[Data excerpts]

——

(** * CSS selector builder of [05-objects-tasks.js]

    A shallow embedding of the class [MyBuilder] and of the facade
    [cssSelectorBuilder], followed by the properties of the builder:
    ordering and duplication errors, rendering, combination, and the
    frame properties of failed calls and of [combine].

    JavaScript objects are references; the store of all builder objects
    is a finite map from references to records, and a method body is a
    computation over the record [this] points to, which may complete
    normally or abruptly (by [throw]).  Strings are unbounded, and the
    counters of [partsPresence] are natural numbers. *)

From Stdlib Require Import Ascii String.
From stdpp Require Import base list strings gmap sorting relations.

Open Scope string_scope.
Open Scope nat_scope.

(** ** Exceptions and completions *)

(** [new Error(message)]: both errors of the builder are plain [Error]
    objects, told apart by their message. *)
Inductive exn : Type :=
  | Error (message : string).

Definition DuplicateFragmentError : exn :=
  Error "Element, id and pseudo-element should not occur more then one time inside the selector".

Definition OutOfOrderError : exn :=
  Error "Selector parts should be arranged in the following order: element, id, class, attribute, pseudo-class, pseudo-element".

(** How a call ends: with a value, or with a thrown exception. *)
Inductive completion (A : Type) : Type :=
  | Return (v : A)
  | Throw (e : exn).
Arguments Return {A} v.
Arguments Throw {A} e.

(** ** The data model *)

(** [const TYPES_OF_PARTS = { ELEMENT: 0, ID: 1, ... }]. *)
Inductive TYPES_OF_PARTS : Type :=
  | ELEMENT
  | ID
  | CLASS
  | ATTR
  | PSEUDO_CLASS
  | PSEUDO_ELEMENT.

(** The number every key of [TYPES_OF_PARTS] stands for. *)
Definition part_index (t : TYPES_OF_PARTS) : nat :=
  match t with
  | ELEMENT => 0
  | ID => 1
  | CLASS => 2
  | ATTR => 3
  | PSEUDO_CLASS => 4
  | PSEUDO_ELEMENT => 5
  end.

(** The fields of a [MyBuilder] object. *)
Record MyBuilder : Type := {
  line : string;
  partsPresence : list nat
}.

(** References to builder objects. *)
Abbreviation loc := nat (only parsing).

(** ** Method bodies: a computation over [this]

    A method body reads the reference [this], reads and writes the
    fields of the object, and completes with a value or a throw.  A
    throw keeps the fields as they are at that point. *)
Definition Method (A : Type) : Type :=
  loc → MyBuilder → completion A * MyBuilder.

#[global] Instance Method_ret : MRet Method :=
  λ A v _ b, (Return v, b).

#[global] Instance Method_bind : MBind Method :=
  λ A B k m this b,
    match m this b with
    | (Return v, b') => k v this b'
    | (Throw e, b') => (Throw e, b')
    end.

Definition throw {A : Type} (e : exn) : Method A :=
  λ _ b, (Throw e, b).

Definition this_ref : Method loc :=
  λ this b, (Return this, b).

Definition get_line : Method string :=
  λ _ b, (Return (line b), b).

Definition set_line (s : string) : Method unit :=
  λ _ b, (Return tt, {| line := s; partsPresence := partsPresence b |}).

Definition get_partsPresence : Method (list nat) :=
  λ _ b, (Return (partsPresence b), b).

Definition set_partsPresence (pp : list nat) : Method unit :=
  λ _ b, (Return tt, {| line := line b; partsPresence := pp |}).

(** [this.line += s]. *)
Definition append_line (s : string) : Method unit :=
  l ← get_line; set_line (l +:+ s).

——

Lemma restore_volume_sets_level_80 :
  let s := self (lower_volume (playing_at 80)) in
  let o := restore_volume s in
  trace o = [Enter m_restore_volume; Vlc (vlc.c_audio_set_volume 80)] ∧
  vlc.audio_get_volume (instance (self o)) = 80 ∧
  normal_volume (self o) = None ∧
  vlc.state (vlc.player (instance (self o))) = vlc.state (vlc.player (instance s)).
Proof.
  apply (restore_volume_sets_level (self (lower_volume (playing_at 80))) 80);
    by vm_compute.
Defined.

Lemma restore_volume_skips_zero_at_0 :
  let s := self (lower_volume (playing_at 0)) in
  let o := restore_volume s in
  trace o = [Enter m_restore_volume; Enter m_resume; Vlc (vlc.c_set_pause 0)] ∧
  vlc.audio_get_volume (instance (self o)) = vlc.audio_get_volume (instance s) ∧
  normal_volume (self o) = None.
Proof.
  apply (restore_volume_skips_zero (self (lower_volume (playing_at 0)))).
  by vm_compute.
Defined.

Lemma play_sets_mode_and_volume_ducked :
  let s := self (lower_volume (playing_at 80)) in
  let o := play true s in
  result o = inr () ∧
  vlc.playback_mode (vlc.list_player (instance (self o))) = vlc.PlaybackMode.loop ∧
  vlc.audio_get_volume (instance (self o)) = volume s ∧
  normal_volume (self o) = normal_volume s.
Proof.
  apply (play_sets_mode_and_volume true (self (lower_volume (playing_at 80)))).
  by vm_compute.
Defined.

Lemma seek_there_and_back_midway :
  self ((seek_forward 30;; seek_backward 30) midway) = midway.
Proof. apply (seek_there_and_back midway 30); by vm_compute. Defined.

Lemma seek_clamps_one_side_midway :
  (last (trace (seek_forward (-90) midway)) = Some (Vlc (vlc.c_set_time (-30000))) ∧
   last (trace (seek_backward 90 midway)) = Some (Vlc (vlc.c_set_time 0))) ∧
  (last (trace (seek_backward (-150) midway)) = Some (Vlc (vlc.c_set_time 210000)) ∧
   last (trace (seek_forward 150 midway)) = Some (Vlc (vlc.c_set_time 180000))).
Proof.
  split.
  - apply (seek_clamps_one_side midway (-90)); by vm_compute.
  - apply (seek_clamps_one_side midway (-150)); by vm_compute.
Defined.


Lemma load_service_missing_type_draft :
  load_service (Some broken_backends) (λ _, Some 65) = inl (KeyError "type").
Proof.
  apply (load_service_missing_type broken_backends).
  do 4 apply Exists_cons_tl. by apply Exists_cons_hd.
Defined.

——

Directions for this task -
Of all the entries above, output exactly the lines between the one holding "Definition Method (A" and the one holding "l ← get_line; set_line (l +:+ s).", inclusive.

Exercise response -
Definition Method (A : Type) : Type :=
  loc → MyBuilder → completion A * MyBuilder.

#[global] Instance Method_ret : MRet Method :=
  λ A v _ b, (Return v, b).

#[global] Instance Method_bind : MBind Method :=
  λ A B k m this b,
    match m this b with
    | (Return v, b') => k v this b'
    | (Throw e, b') => (Throw e, b')
    end.

Definition throw {A : Type} (e : exn) : Method A :=
  λ _ b, (Throw e, b).

Definition this_ref : Method loc :=
  λ this b, (Return this, b).

Definition get_line : Method string :=
  λ _ b, (Return (line b), b).

Definition set_line (s : string) : Method unit :=
  λ _ b, (Return tt, {| line := s; partsPresence := partsPresence b |}).

Definition get_partsPresence : Method (list nat) :=
  λ _ b, (Return (partsPresence b), b).

Definition set_partsPresence (pp : list nat) : Method unit :=
  λ _ b, (Return tt, {| line := line b; partsPresence := pp |}).

(** [this.line += s]. *)
Definition append_line (s : string) : Method unit :=
  l ← get_line; set_line (l +:+ s).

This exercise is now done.